Mario Campanella, «Senza il bacio della buonanotte», Rubbettino Editore, 2006
115 pagine, prefazione di Maria Rita Parsi
Giustamente la psicologa Maria Rita Parsi, da anni impegnata nella salvaguardia dell’infanzia, presta le sue parole alla prefazione del libro domandandosi se «Può un padre separarsi dal proprio figlio quando questi è in fieri, abdicando al suo ruolo di educatore e di rafforzatore di un’identità in divenire?» (p.7).
Mario si trova ad essere padre, ricoprendo un ruolo che al giorno d’oggi, è sempre più considerato dalla società un optional: da padri padroni, o grandi patriarca, dopo l’emancipazione femminile gli uomini hanno pareggiato il conto con l’altro sesso, per finire, in caso di separazione, sotto il dominio totale del «contropotere femminile»: «Ogni donna sa che, in caso di separazione, i figli toccheranno a lei e le spese al marito che paga, di contro, la sua appartenenza al potere pregresso dell’affermazione maschile» (p. 80).

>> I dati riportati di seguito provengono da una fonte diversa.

Lemma yearly_summary_eq (e : entry) (rest : list entry) :
  yearly_summary (e :: rest) =
  Some (map (fun k =>
               let group := year_group (e :: rest) k in
               let principal := Df.sum (map Principal group) in
               let interest := Df.sum (map Interest group) in
               {| Year := (k + 1)%Z;
                  TotalPaid := principal + interest;
                  YearPrincipal := principal;
                  YearInterest := interest;
                  YearBalance := last (map Balance group) 0 |})
            (sort_keys (nodup Z.eq_dec (map year_key (e :: rest))))).
Proof.
  unfold yearly_summary. rewrite Df_column_some. cbn [Py.bind].
  rewrite map_map. reflexivity.
Qed.



(** Two strictly increasing lists with the same elements are equal. *)
Lemma sorted_lt_ext (l1 l2 : list Z) :
  StronglySorted Z.lt l1 -> StronglySorted Z.lt l2 ->
  (forall k, In k l1 <-> In k l2) -> l1 = l2.
Proof.
  revert l2. induction l1 as [ | a l1 IH ]; intros l2 H1 H2 Hin.
  - destruct l2 as [ | b l2 ]; [ reflexivity | ].
    exfalso. apply (Hin b). left. reflexivity.
  - destruct l2 as [ | b l2 ].
    { exfalso. apply (Hin a). left. reflexivity. }
    inversion H1 as [ | ? ? H1' Ha ]; subst.
    inversion H2 as [ | ? ? H2' Hb ]; subst.
    rewrite Forall_forall in Ha, Hb.
    assert (a = b).
    { destruct (proj1 (Hin a) (or_introl eq_refl)) as [ E | Hab ];
        [ congruence | ].
      destruct (proj2 (Hin b) (or_introl eq_refl)) as [ E | Hba ];
        [ congruence | ].
      specialize (Ha b Hba). specialize (Hb a Hab). lia. }
    subst b. f_equal. apply IH; try assumption.
    intro k. split; intro Hk.
    + destruct (proj1 (Hin k) (or_intror Hk)) as [ E | Hk' ]; [ | exact Hk' ].
      subst k. specialize (Ha a Hk). lia.
    + destruct (proj2 (Hin k) (or_intror Hk)) as [ E | Hk' ]; [ | exact Hk' ].
      subst k. specialize (Hb a Hk). lia.
Qed.

Lemma seq_sorted (s n : nat) : StronglySorted Z.lt (map Z.of_nat (seq s n)).
Proof.
  revert s. induction n as [ | n IH ]; intro s; cbn [seq map].
  - constructor.
  - constructor; [ apply IH | ].
    rewrite Forall_forall. intros z Hz.
    apply in_map_iff in Hz. destruct Hz as (i & <- & Hi).
    apply in_seq in Hi. lia.
Qed.

(** In a table whose rows are numbered from 1, the years of the rows
    are the numbers from 0 to [(len - 1) // 12]. *)
Lemma year_keys_of_rows (rows : list entry) :
  rows <> [] ->
  (forall i e, nth_error rows i = Some e -> Month e = Z.of_nat (S i)) ->
  forall k, In k (map year_key rows) <-> (0 <= k <= (Df.len rows - 1) / 12)%Z.
Proof.
  intros Hne Hm k. unfold Df.len.
  assert (HL : (1 <= Z.of_nat (length rows))%Z).
  { destruct rows; [ congruence | cbn [length]; lia ]. }
  split.
  - intro Hin. apply in_map_iff in Hin. destruct Hin as (e & <- & He).
    apply In_nth_error in He. destruct He as [i Hi].
    assert (Hlt : (i < length rows)%nat)
      by (apply nth_error_Some; congruence).
    unfold year_key. rewrite (Hm i e Hi).
    replace (Z.of_nat (S i) - 1)%Z with (Z.of_nat i) by lia.
    split; [ apply Z.div_pos; lia | apply Z.div_le_mono; lia ].
  - intros [H0 Hk].
    assert (Hi : (Z.to_nat (12 * k) < length rows)%nat).
    { assert (12 * k <= Z.of_nat (length rows) - 1)%Z; [ | lia ].
      revert Hk. Z.div_mod_to_equations. lia. }
    destruct (nth_error rows (Z.to_nat (12 * k))) as [ e | ] eqn:E.
    + apply in_map_iff. exists e. split; [ | eapply nth_error_In; exact E ].
      unfold year_key. rewrite (Hm _ e E).
      replace (Z.of_nat (S (Z.to_nat (12 * k))) - 1)%Z with (k * 12)%Z by lia.
      apply Z.div_mul. lia.
    + apply nth_error_None in E. lia.
Qed.

Lemma last_group_balance (rows : list entry) (x : entry) :
  last (map Balance (year_group (rows ++ [x]) (year_key x))) 0 = Balance x.
Proof.
  unfold year_group. rewrite filter_app. cbn [filter].
  rewrite Z.eqb_refl, map_app. cbn [map]. apply last_last.
Qed.

(** The year-wise summary of a returned table with at least one row:
    it has one row for every year the schedule reaches, numbered 1, 2,
    ... up to [ceil(len / 12)], and the balance shown for the last
    year is the balance of the last row of the schedule. *)
Theorem yearly_summary_of_schedule
    (principal annual_rate : Qc) (years : Z)
    (yearly_prepay : Qc) (prepay_start_year : Z) (rows : list entry) :
  generate_schedule principal annual_rate years yearly_prepay prepay_start_year
  = Some rows ->
  rows <> [] ->
  exists summary,
    yearly_summary rows = Some summary /\
    map Year summary
    = map Z.of_nat (seq 1 (Z.to_nat ((Df.len rows + 11) / 12))) /\
    exists y e,
      nth_error summary (pred (length summary)) = Some y /\
      last_row rows = Some e /\
      YearBalance y = Balance e.
Proof.
  rewrite generate_schedule_eq.
  destruct (calculate_emi principal annual_rate years) as [ emi | ];
    [ | discriminate ].
  intros E Hne. injection E as E.
  pose proof (rows_month (monthly annual_rate) emi years yearly_prepay
                prepay_start_year principal) as Hm.
  cbv zeta in Hm. rewrite E in Hm. clear E.
  destruct (summary_keys rows) as (Hnd & Hsorted & Hin).
  pose proof (year_keys_of_rows rows Hne Hm) as Hkeys.
  assert (HL : (1 <= Df.len rows)%Z).
  { unfold Df.len. destruct rows; [ congruence | cbn [length]; lia ]. }
  set (n := Z.to_nat ((Df.len rows + 11) / 12)).
  assert (Hn : Z.of_nat n = ((Df.len rows - 1) / 12 + 1)%Z).
  { unfold n. rewrite Z2Nat.id by (apply Z.div_pos; lia).
    Z.div_mod_to_equations. lia. }
  assert (Hn1 : (1 <= n)%nat).
  { assert (0 <= (Df.len rows - 1) / 12)%Z by (apply Z.div_pos; lia). lia. }
  clearbody n.
  assert (Hk : sort_keys (nodup Z.eq_dec (map year_key rows))
               = map Z.of_nat (seq 0 n)).
  { apply sorted_lt_ext; [ exact Hsorted | apply seq_sorted | ].
    intro k. rewrite Hin, Hkeys, in_map_iff. split.
    - intros [H0 H1]. exists (Z.to_nat k). split; [ lia | ].
      apply in_seq. lia.
    - intros (i & <- & Hi). apply in_seq in Hi. lia. }
  assert (Hsum : exists summary,
            yearly_summary rows = Some summary /\
            summary = map (fun k =>
                             let group := year_group rows k in
                             let principal := Df.sum (map Principal group) in
                             let interest := Df.sum (map Interest group) in
                             {| Year := (k + 1)%Z;
                                TotalPaid := principal + interest;
                                YearPrincipal := principal;
                                YearInterest := interest;
                                YearBalance := last (map Balance group) 0 |})
                          (map Z.of_nat (seq 0 n))).
  { rewrite <- Hk. destruct rows as [ | e0 rest ]; [ congruence | ].
    eexists. split; [ apply yearly_summary_eq | reflexivity ]. }
  destruct Hsum as (summary & Hsome & ->).
  eexists. split; [ exact Hsome | ]. split.
  - rewrite !map_map, <- seq_shift, map_map. apply map_ext.
    intro i. cbn [Year]. lia.
  - destruct (exists_last Hne) as (l & x & Hlx).
    assert (Hx : year_key x = Z.of_nat (pred n)).
    { unfold year_key. rewrite (Hm (length l) x).
      - replace (Z.of_nat (S (length l)) - 1)%Z with (Df.len rows - 1)%Z.
        + lia.
        + unfold Df.len. rewrite Hlx, length_app. cbn [length]. lia.
      - rewrite Hlx, nth_error_app2 by lia. rewrite Nat.sub_diag. reflexivity. }
    eexists. exists x. split; [ | split ].
    + rewrite length_map, length_map, length_seq.
      apply map_nth_error. apply map_nth_error.
      rewrite nth_error_nth' with (d := 0%nat) by (rewrite length_seq; lia).
      rewrite seq_nth by lia. reflexivity.
    + rewrite Hlx. apply last_row_snoc.
    + cbn [YearBalance Nat.add]. rewrite <- Hx, Hlx.
      apply last_group_balance.
Qed.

Martirio della vita affettiva, la separazione dal figlio condanna Mario a non poter più essere «il padre che ritorna a casa e che da casa esce». Perché, dice Mario, «è proprio il ritorno a casa che non ho, perché non ho una casa, non ho una famiglia…» (p. 108).
«Se ci fosse una trilogia virtuale, il padre contemporaneo, separato e senza alcun peso, genitore vivente di figli orfani, si accomunerebbe a San Giuseppe e a Geppetto: i due padri asessuati e putativi, relegati alla figura sublime della rinuncia della carnalità e della genetica…» (p. 22).
Testimonianza viva, più che analisi lucida, il romanzo di Campanella concede forse troppo alla contrapposizione tra i sessi, per spegnersi seccamente nel finale con una non-conclusione, perché la sua vicenda è ancora troppo giovane per trovare la parola fine, e lascia aperta la porta alla speranza che il bambino di Elisa e Mario un giorno possa serenamente ospitare nel suo cuore mamma e papà congiunti per sempre.